Pull out each line of the data that includes the word "Record".

Items from a data source:
= Beginning of Section =

Lemma walk_snoc s u t vs x w : walk s u vs x -> E u t w -> walk s t (vs ++ [t]) (x + w).
Proof.
  intros Hw He. eapply walk_app; [done|]. replace w with (w + 0) by lia.
  econstructor; [done|constructor].
Qed.

(** A walk split at a vertex it visits. *)
Lemma walk_split s t vs v vs' z :
  walk s t (vs ++ v :: vs') z ->
  exists x y, walk s v (vs ++ [v]) x /\ walk v t vs' y /\ z = x + y.
Proof.
  revert s z. induction vs as [|u vs IH]; intros s z Hw; simpl in *.
  - inversion Hw as [|? ? ? ? w x He Ht]; subst. exists (w + 0), x. split_and!; [|done|lia].
    econstructor; [done|constructor].
  - inversion Hw as [|? ? ? ? w x0 He Ht]; subst.
    destruct (IH _ _ Ht) as (x & y & Hx & Hy & ->). exists (w + x), y.
    split_and!; [by econstructor|done|lia].
Qed.

(** The last edge of a walk. *)
Lemma walk_snoc_inv s t vs v z :
  walk s t (vs ++ [v]) z -> exists u x w, walk s u vs x /\ E u t w /\ z = x + w /\ v = t.
Proof.
  revert s z. induction vs as [|a vs IH]; intros s z Hw; simpl in *;
    inversion Hw as [|? ? ? ? w x He Ht]; subst.
  - inversion Ht; subst. exists s, 0, w. split_and!; [constructor|done|lia|done].
  - destruct (IH _ _ Ht) as (u & x' & w' & Hx & He' & -> & ->). exists u, (w + x'), w'.
    split_and!; [by econstructor|done|lia|done].
Qed.

Lemma walk_inv_nil s t x : walk s t [] x -> s = t /\ x = 0.
Proof. by inversion 1. Qed.

(** A walk that leaves a set crosses its border. *)
Lemma walk_crossing (l : list Z) s t vs x :
  walk s t vs x -> s ∈ l -> (t ∉ l) -> exists a b w, a ∈ l /\ (b ∉ l) /\ E a b w.
Proof.
  induction 1 as [|s u t vs w x He Hw IH]; intros Hs Ht; [done|].
  destruct (decide (u ∈ l)) as [Hu|Hu]; [by apply IH|]. by exists s, u, w.
Qed.

(** Long walks repeat a vertex; without the cycle in between they get
    shorter, or that cycle has negative weight. *)
Lemma walk_shorten (V : nat) s t vs x :
  walk s t vs x -> (forall v, v ∈ s :: vs -> 0 <= v < Z.of_nat V) ->
  (exists vs' x', walk s t vs' x' /\ (length vs' < V)%nat /\ x' <= x /\ vs' ⊆ vs) \/
  (exists c v1 y1 vc y, walk s c v1 y1 /\ walk c c vc y /\ y < 0).
Proof.
  remember (length vs) as n eqn:Hn. revert vs x Hn.
  induction n as [n IH] using lt_wf_ind. intros vs x Hn Hw Hv.
  destruct (decide (length vs < V)%nat) as [|Hlong]; [left; by exists vs, x|].
  assert (~ NoDup (s :: vs)) as Hdup.
  { intros Hnd. assert (length (s :: vs) <= V)%nat as Hle; [|simpl in Hle; lia].
    assert ((s :: vs) ⊆ seqZ 0 (Z.of_nat V)) as Hsub.
    { intros v Hin. apply elem_of_seqZ. specialize (Hv v Hin). lia. }
    apply NoDup_submseteq, submseteq_length in Hsub; [|done]. rewrite length_seqZ in Hsub. lia. }
  assert (exists a l1 l2 l3, s :: vs = l1 ++ a :: l2 ++ a :: l3) as (a & l1 & l2 & l3 & E0).
  { apply not_NoDup; [intros u v; unfold Decidable.decidable; destruct (decide (u = v)); auto|]. intros Hnd. apply Hdup. by apply NoDup_ListNoDup. }
  destruct l1 as [|s' l1]; simpl in E0; injection E0 as Es Evs; subst.
  - destruct (walk_split _ _ _ _ _ _ Hw) as (x1 & y & Hc & Hr & ->).
    destruct (decide (x1 < 0)); [right; exists a, [], 0, (l2 ++ [a]), x1; split_and!; [constructor|done..]|].
    destruct (IH (length l3)) with (vs := l3) (x := y) as [(vs' & x' & Hw' & Hl & Hle & Hsub)|Hneg];
      [rewrite length_app; simpl; lia|done|done| |left|by right].
    + intros v Hin. apply Hv. apply elem_of_cons in Hin as [->|Hin]; [by left|].
      right. apply elem_of_app. right. by right.
    + exists vs', x'. split_and!; [done..|lia|]. intros v Hin. apply elem_of_app. right. right. by apply Hsub.
  - destruct (walk_split _ _ _ _ _ _ Hw) as (x1 & y & H1 & Hr & ->).
    destruct (walk_split _ _ _ _ _ _ Hr) as (y1 & y2 & Hc & H2 & ->).
    destruct (decide (y1 < 0)); [right; by exists a, (l1 ++ [a]), x1, (l2 ++ [a]), y1|].
    pose proof (walk_app _ _ _ _ _ _ _ H1 H2) as H12. rewrite <- app_assoc in H12. simpl in H12.
    assert (forall v, v ∈ l1 ++ a :: l3 -> v ∈ l1 ++ a :: l2 ++ a :: l3) as Hsub0.
    { intros v. rewrite !elem_of_app, !elem_of_cons, elem_of_app, elem_of_cons. tauto. }
    destruct (IH (length (l1 ++ a :: l3))) with (vs := l1 ++ a :: l3) (x := x1 + y2)
      as [(vs' & x' & Hw' & Hl & Hle & Hsub)|Hneg];
      [rewrite !length_app; simpl; rewrite length_app; simpl; lia|done|done| |left|by right].
    + intros v Hin. apply Hv. apply elem_of_cons in Hin as [->|Hin]; [by left|]. right. auto.
    + exists vs', x'. split_and!; [done..|lia|]. intros v Hin. auto.
Qed.
End walks.

(** [d] is the table of distances from [s]: INT_MAX for a vertex no walk
    reaches, else the least weight of a walk to it. *)
Definition distances (E : Z -> Z -> Z -> Prop) (V s : Z) (d : list Z) : Prop :=
  zlen d = V /\ forall v, 0 <= v < V ->
    (d.[v] = INT_MAX /\ forall vs x, ~ walk E s v vs x) \/
    (d.[v] <> INT_MAX /\ (exists vs, walk E s v vs d.[v]) /\
     forall vs x, walk E s v vs x -> d.[v] <= x).

(** A cycle of negative weight that [s] reaches. *)
Definition negative_cycle (E : Z -> Z -> Z -> Prop) (s : Z) : Prop :=
  exists c v1 y1 vc y, walk E s c v1 y1 /\ walk E c c vc y /\ y < 0.

(** [print(dist, V)] of Bellman-Ford.c and Dijkstra.c *)
Definition dist_line (i d : Z) : list piece :=
  if negb (d =? INT_MAX) then [PInt i; PStr "\t"; PInt d; PStr "\n"] else [PInt i; PStr "\tINF"].

Definition print (dist : list Z) (V : Z) (w : console) : res console :=
  let w := printf [PStr "\nVertex  Distance\n"] w in
  for_up 0 V (fun i w => let* d := rd dist i in Ok (printf (dist_line i d) w)) w.

(** What [print] adds to the output. *)
Definition dist_table (dist : list Z) : list piece :=
  PStr "\nVertex  Distance\n" :: concat (imap (fun i d => dist_line (Z.of_nat i) d) dist).

Lemma print_spec dist inp out :
  print dist (zlen dist) (Console inp out) = Ok (Console inp (out ++ dist_table dist)).
Proof.
  unfold print, printf, dist_table. simpl.
  match goal with |- _ = ?r => cut (wp (for_up 0 (zlen dist) (fun i w => let* d := rd dist i in
    Ok (Console (input w) (output w ++ dist_line i d)))
    (Console inp (out ++ [PStr "\nVertex  Distance\n"]))) (fun w => Ok w = r)) end.
  { intros H. apply wp_exists in H as (w & -> & H). done. }
  pose proof (zlen_nonneg dist).
  apply (wp_for_up (fun i w => w = Console inp (out ++ PStr "\nVertex  Distance\n" ::
    concat (imap (fun i d => dist_line (Z.of_nat i) d) (take (Z.to_nat i) dist))))).
  - done.
  - intros i w Hi ->. rewrite rd_Ok by lia. simpl. f_equal.
    replace (Z.to_nat (i + 1)) with (S (Z.to_nat i)) by lia.
    rewrite (take_S_r dist (Z.to_nat i) dist.[i]) by
      (unfold aget, zlen in *; apply list_lookup_lookup_total_lt; lia).
    rewrite imap_app, concat_app. simpl. rewrite length_take, Nat.add_0_r, app_nil_r.
    unfold zlen in *. rewrite Nat.min_l, Z2Nat.id by lia. by rewrite <- app_assoc.
  - intros w ->. rewrite Z.max_r by lia. rewrite take_ge by (unfold zlen; lia). done.
Qed.

(** ** Bellman-Ford.c *)

Module BellmanFord.

Record Edge := MkEdge { src : Z; dst : Z; weight : Z }.

#[export] Instance Edge_inhabited : Inhabited Edge := populate (MkEdge 0 0 0).

(** The edges are malloc'ed: a cell has a value once addEdge wrote it. *)
Record Graph := MkGraph { vertexNum : Z; edgeNum : Z; edges : list (option Edge) }.

Definition createGraph (V E : Z) : Graph := MkGraph V E (replicate (Z.to_nat E) None).

(** [ind] is the function's static counter. *)
Definition addEdge (G : Graph) (ind src dst weight : Z) : res (Graph * Z) :=
  let* es := wr (edges G) ind (Some (MkEdge src dst weight)) in
  Ok (MkGraph (vertexNum G) (edgeNum G) es, ind + 1).

Definition edge (G : Graph) (j : Z) : res Edge :=
  let* o := rd (edges G) j in
  match o with Some e => Ok e | None => Fail Uninit end.

(** [dist[u] != INT_MAX && dist[u] + w < dist[v]]: the new distance. *)
Definition improves (dist : list Z) (e : Edge) : res (option Z) :=
  let* du := rd dist (src e) in
  if negb (du =? INT_MAX) then
    let* s := int (du + weight e) in
    let* dv := rd dist (dst e) in
    Ok (if s <? dv then Some s else None)
  else Ok None.

Definition relax (G : Graph) (j : Z) (dist : list Z) : res (list Z) :=
  let* e := edge G j in
  let* o := improves dist e in
  match o with
  | Some d => wr dist (dst e) d
  | None => Ok dist
  end.

Definition message : list piece :=
  [PStr "Graph contains negative weight cycle. Hence, shortest distance not guaranteed."].

(** [int dist[V]], filled with INT_MAX, and [dist[src] = 0]. *)
Definition init_dist (V src : Z) : res (list Z) :=
  let* _ := vla V in
  let* dist := for_up 0 V (fun i d => wr d i (Some INT_MAX)) (uninit V) in
  let* dist := contents dist in
  wr dist src 0.

Definition BellmanFord (graph : Graph) (src : Z) (w : console) : res console :=
  let V := vertexNum graph in
  let E := edgeNum graph in
  let* dist := init_dist V src in
  let* dist := for_up 0 V (fun _ dist => for_up 0 E (relax graph) dist) dist in
  let* x := for_exit 0 E (fun j _ =>
    let* e := edge graph j in
    let* o := improves dist e in
    match o with
    | Some _ => Ok (inr (printf message w))
    | None => Ok (inl tt)
    end) tt in
  match x with
  | inr w => Ok w
  | inl _ => print dist V w
  end.

Definition main (w : console) : res console :=
  let w := printf [PStr "Enter number of vertices: "] w in
  let* (V, w) := scanf w in
  let w := printf [PStr "Enter number of edges: "] w in
  let* (E, w) := scanf w in
  let* (G, _, w) := for_up 0 E (fun i '(G, ind, w) =>
    let w := printf [PStr "\nEdge "; PInt (i + 1); PStr " \nEnter source: "] w in
    let* (src, w) := scanf w in
    let w := printf [PStr "Enter destination: "] w in
    let* (dst, w) := scanf w in
    let w := printf [PStr "Enter weight: "] w in
    let* (weight, w) := scanf w in
    let* (G, ind) := addEdge G ind src dst weight in
    Ok (G, ind, w)) (createGraph V E, 0, w) in
  let w := printf [PStr "\nEnter source:"] w in
  let* (gsrc, w) := scanf w in
  BellmanFord G gsrc w.

(** The graph the program has read. *)
Definition graph_of (V : Z) (es : list Edge) : Graph := MkGraph V (zlen es) (map Some es).

Definition edge_rel (es : list Edge) (u v w : Z) : Prop :=
  exists e, e ∈ es /\ src e = u /\ dst e = v /\ weight e = w.

Section correctness.
Context (V s W : Z) (es : list Edge).
Context (HV : 0 < V) (Hs : 0 <= s < V) (HW : 0 <= W).
Context (Hes : forall e, e ∈ es ->
  0 <= src e < V /\ 0 <= dst e < V /\ - W <= weight e <= W).
Context (Hmax : (V * zlen es + 1) * W < INT_MAX).

Abbreviation E := (edge_rel es).

Lemma walk_range u v vs x : walk E u v vs x -> 0 <= u < V -> forall a, a ∈ u :: vs -> 0 <= a < V.
Proof.
  induction 1 as [|u b v vs w x He Hw IH]; intros Hu a Ha.
  - apply list_elem_of_singleton in Ha. by subst.
  - apply elem_of_cons in Ha as [->|Ha]; [done|]. apply IH; [|done].
    destruct He as (e & Hin & _ & <- & _). apply (Hes e Hin).
Qed.

Lemma walk_weight u v vs x :
  walk E u v vs x -> - (Z.of_nat (length vs) * W) <= x <= Z.of_nat (length vs) * W.
Proof.
  induction 1 as [|u b v vs w x He Hw IH]; simpl length; [lia|].
  destruct He as (e & Hin & _ & _ & <-). destruct (Hes e Hin) as (_ & _ & ?). lia.
Qed.

(** The distances so far: each is INT_MAX or the weight of a walk of at
    most [k] edges. *)
Definition realised (k : Z) (d : list Z) : Prop :=
  zlen d = V /\ d.[s] <= 0 /\
  forall v, 0 <= v < V -> d.[v] = INT_MAX \/
    exists vs, walk E s v vs d.[v] /\ Z.of_nat (length vs) <= k.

= End of Section =

RESPONSE TO THE TASK:
Record Edge := MkEdge { src : Z; dst : Z; weight : Z }.
Record Graph := MkGraph { vertexNum : Z; edgeNum : Z; edges : list (option Edge) }.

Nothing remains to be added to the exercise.